BEGIN SOURCE DATA

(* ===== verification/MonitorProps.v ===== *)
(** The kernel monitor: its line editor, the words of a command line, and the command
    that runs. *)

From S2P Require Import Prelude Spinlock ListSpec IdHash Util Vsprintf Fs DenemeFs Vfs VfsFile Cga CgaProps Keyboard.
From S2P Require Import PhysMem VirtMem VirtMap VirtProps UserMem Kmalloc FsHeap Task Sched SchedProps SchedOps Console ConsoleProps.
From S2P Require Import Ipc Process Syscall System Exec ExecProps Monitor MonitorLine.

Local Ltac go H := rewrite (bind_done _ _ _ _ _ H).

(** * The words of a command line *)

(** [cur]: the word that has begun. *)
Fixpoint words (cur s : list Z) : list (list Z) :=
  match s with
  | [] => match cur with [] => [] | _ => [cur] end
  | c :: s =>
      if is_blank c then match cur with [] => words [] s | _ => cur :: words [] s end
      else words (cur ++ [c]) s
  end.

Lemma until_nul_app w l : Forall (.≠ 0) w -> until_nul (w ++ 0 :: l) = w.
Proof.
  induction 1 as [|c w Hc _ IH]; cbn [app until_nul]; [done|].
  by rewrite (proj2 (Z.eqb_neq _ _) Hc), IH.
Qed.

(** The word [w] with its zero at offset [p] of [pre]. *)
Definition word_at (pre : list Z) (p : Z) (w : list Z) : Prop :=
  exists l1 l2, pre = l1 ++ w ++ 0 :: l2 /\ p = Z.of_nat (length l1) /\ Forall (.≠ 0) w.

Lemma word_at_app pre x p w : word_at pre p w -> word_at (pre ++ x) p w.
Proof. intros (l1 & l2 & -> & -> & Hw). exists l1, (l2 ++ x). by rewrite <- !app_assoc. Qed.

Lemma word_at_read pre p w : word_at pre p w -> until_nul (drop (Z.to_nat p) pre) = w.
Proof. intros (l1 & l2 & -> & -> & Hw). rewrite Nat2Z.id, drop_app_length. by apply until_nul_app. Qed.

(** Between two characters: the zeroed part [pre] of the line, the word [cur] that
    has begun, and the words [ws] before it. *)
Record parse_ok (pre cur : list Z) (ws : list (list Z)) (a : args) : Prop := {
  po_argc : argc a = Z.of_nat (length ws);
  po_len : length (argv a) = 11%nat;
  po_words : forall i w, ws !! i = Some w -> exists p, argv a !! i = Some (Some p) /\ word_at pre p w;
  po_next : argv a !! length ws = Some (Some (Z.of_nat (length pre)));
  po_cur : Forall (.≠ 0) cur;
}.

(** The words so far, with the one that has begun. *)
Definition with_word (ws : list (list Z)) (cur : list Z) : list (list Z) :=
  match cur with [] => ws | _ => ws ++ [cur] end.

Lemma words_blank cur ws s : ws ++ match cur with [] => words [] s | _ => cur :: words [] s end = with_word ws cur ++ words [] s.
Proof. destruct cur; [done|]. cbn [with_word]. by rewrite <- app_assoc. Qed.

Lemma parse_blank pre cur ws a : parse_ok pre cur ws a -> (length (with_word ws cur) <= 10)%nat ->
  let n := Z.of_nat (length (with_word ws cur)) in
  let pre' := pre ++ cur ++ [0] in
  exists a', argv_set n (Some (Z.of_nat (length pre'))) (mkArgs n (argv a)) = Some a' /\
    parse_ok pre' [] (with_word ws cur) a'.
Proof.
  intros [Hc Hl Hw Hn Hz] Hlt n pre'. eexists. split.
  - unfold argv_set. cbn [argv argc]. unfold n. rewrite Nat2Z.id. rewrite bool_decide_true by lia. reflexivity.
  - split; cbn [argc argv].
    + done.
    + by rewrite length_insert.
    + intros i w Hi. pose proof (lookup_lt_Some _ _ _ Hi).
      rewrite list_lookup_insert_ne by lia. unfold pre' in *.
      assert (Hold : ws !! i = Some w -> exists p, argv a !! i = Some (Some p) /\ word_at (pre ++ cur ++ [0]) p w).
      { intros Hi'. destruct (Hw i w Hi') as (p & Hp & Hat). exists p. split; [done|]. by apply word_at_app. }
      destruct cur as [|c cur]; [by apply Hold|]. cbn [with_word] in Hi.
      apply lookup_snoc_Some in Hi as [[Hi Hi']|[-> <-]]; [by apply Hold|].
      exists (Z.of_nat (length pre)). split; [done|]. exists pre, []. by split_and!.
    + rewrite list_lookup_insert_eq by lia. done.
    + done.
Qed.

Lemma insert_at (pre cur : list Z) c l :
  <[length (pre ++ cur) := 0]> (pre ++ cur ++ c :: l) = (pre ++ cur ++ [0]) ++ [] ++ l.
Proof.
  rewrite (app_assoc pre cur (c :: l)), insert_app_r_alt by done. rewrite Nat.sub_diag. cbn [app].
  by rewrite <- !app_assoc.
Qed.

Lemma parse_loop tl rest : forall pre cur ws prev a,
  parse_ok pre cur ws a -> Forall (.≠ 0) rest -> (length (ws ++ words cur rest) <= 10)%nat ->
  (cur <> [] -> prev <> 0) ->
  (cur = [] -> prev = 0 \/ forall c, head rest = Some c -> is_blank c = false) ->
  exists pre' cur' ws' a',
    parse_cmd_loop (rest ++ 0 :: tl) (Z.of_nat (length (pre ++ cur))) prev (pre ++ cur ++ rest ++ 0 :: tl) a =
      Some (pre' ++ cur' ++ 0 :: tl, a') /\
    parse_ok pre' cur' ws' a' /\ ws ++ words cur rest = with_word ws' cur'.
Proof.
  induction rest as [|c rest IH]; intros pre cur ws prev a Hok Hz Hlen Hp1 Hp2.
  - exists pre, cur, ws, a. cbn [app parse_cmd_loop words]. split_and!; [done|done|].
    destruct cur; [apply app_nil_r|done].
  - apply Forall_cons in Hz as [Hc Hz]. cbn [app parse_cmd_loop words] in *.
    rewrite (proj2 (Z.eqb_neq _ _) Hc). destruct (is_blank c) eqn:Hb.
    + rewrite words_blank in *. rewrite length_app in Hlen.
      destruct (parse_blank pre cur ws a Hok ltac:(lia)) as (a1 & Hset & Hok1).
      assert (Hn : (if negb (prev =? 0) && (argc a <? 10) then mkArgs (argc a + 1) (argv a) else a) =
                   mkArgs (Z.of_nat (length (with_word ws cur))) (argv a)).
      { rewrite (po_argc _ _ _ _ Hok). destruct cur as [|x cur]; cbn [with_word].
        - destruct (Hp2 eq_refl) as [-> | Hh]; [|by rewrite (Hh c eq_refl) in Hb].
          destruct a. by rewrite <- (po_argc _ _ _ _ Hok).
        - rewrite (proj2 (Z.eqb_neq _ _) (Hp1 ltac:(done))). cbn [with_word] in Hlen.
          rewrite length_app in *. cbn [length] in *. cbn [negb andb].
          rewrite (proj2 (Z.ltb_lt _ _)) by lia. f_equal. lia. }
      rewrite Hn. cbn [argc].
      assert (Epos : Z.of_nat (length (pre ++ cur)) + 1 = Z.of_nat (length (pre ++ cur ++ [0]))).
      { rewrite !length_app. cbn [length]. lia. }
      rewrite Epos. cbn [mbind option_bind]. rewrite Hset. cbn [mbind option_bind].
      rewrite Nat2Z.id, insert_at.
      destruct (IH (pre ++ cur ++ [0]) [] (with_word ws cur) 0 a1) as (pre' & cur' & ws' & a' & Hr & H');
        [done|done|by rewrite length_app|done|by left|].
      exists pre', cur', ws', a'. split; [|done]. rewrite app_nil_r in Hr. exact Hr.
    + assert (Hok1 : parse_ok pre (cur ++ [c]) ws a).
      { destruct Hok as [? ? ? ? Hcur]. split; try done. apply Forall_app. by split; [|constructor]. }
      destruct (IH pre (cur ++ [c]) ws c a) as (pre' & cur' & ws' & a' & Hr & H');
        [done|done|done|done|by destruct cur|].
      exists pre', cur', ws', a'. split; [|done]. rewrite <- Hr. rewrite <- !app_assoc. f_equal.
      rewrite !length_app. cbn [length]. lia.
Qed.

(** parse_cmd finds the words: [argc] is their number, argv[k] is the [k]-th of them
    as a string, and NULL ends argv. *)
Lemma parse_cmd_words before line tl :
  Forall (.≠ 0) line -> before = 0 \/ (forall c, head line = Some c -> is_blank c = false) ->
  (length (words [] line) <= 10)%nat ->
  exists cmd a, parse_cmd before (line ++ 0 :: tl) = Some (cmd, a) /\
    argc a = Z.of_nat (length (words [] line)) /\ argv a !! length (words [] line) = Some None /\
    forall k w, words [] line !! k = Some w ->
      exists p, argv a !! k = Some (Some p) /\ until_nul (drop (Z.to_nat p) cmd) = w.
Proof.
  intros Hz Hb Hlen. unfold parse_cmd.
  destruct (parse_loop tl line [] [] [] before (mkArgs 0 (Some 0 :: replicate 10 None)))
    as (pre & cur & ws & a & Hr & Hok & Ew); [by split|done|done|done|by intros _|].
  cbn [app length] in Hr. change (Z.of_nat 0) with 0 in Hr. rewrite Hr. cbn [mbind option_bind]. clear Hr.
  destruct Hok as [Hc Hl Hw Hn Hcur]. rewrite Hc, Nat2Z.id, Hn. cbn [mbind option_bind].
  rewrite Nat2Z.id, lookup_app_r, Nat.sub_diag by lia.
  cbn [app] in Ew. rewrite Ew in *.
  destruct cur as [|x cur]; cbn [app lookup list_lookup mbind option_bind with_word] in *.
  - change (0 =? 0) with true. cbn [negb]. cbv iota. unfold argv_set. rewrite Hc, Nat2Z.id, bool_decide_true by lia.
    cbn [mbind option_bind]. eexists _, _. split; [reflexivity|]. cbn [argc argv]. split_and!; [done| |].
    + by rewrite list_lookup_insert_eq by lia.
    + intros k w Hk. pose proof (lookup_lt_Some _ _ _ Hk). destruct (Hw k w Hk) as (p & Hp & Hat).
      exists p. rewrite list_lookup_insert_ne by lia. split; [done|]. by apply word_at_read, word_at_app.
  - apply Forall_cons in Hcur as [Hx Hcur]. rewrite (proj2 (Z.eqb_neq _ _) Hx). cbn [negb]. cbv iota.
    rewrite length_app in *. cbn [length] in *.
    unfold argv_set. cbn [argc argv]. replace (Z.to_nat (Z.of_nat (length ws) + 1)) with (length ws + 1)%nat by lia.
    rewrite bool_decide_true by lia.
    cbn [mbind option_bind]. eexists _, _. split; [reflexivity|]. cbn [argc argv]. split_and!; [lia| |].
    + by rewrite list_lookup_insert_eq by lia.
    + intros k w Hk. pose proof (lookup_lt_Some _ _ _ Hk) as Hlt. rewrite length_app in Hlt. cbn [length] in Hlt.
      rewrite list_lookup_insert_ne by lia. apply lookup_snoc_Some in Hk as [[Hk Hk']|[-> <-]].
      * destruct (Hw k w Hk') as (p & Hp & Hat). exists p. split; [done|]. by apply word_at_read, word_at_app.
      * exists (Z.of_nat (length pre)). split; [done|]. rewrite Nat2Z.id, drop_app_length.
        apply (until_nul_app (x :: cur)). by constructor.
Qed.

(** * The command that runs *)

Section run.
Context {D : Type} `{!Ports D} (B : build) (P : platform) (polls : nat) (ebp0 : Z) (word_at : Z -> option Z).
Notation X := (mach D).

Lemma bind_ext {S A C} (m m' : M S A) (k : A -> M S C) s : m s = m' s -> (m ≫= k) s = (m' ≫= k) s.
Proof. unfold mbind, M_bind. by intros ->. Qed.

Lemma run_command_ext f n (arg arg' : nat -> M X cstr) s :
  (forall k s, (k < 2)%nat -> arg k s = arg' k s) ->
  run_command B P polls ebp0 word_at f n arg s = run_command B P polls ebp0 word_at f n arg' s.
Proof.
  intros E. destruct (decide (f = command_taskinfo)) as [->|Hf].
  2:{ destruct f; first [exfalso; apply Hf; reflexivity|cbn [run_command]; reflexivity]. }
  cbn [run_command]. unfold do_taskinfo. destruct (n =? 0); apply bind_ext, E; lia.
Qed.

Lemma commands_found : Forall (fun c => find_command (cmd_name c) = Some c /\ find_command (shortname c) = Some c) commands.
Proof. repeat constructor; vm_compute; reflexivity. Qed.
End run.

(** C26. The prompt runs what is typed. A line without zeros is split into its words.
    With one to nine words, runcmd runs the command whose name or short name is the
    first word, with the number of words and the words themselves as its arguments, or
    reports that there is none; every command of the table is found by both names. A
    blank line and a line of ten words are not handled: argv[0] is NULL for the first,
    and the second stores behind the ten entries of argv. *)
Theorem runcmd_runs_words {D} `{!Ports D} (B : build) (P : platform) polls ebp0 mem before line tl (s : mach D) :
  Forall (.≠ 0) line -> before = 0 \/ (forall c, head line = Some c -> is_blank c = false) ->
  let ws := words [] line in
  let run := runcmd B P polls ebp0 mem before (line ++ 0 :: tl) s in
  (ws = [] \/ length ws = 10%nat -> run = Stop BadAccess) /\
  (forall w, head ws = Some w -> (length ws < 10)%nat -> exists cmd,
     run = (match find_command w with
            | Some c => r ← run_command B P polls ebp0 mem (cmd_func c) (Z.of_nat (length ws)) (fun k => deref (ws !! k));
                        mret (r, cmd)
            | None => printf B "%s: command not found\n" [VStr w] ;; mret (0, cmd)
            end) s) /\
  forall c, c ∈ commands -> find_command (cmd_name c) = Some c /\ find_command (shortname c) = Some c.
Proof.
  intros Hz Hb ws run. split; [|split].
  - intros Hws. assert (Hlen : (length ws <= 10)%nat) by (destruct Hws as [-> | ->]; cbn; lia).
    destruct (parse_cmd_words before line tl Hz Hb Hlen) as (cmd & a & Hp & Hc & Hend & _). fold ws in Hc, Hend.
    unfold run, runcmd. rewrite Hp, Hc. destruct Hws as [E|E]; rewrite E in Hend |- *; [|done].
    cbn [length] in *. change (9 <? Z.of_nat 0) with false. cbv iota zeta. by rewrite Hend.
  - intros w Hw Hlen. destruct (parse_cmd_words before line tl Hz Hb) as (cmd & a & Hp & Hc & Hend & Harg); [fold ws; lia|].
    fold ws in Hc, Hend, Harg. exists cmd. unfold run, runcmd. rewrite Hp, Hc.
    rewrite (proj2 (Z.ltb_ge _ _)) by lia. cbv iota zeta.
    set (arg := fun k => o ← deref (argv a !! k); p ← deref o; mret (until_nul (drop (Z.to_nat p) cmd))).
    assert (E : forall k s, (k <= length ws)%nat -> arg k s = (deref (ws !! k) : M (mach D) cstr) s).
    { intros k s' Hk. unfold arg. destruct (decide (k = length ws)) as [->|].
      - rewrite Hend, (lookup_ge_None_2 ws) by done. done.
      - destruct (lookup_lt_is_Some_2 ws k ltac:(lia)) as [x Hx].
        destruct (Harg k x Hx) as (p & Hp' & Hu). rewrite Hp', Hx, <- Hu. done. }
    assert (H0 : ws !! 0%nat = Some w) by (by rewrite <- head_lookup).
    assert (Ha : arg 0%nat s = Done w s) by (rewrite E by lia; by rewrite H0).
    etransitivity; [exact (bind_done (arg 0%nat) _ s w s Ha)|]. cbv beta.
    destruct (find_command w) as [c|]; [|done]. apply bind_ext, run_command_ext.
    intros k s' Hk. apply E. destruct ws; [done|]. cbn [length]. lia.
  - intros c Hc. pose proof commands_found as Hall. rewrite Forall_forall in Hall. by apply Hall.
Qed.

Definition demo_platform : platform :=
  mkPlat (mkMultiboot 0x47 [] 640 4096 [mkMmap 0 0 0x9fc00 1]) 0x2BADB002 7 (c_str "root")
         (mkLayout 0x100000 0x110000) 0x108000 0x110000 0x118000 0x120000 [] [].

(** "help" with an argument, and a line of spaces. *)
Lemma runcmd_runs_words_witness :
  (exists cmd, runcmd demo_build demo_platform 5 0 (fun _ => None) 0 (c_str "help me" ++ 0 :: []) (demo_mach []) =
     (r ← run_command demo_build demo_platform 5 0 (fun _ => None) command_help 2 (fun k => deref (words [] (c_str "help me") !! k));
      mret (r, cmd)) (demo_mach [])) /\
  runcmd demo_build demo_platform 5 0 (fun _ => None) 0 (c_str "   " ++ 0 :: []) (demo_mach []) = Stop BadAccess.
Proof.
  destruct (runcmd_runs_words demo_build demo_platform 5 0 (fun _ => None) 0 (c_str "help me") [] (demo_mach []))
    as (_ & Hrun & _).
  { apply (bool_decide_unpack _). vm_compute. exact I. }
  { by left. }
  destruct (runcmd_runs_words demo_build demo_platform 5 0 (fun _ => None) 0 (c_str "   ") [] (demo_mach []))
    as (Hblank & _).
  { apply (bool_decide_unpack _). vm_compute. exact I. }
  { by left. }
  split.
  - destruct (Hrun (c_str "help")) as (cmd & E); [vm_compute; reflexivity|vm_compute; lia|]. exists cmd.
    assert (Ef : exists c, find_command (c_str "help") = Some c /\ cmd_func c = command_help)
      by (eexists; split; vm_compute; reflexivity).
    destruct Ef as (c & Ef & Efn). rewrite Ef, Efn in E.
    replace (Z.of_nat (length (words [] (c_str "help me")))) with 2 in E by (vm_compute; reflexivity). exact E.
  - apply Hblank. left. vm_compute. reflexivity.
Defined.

END SOURCE DATA

- INSTRUCTIONS TO FOLLOW:
From the data above, copy each line where the string "shortname" appears.

- PROBLEM SOLUTION:
Lemma commands_found : Forall (fun c => find_command (cmd_name c) = Some c /\ find_command (shortname c) = Some c) commands.
  forall c, c ∈ commands -> find_command (cmd_name c) = Some c /\ find_command (shortname c) = Some c.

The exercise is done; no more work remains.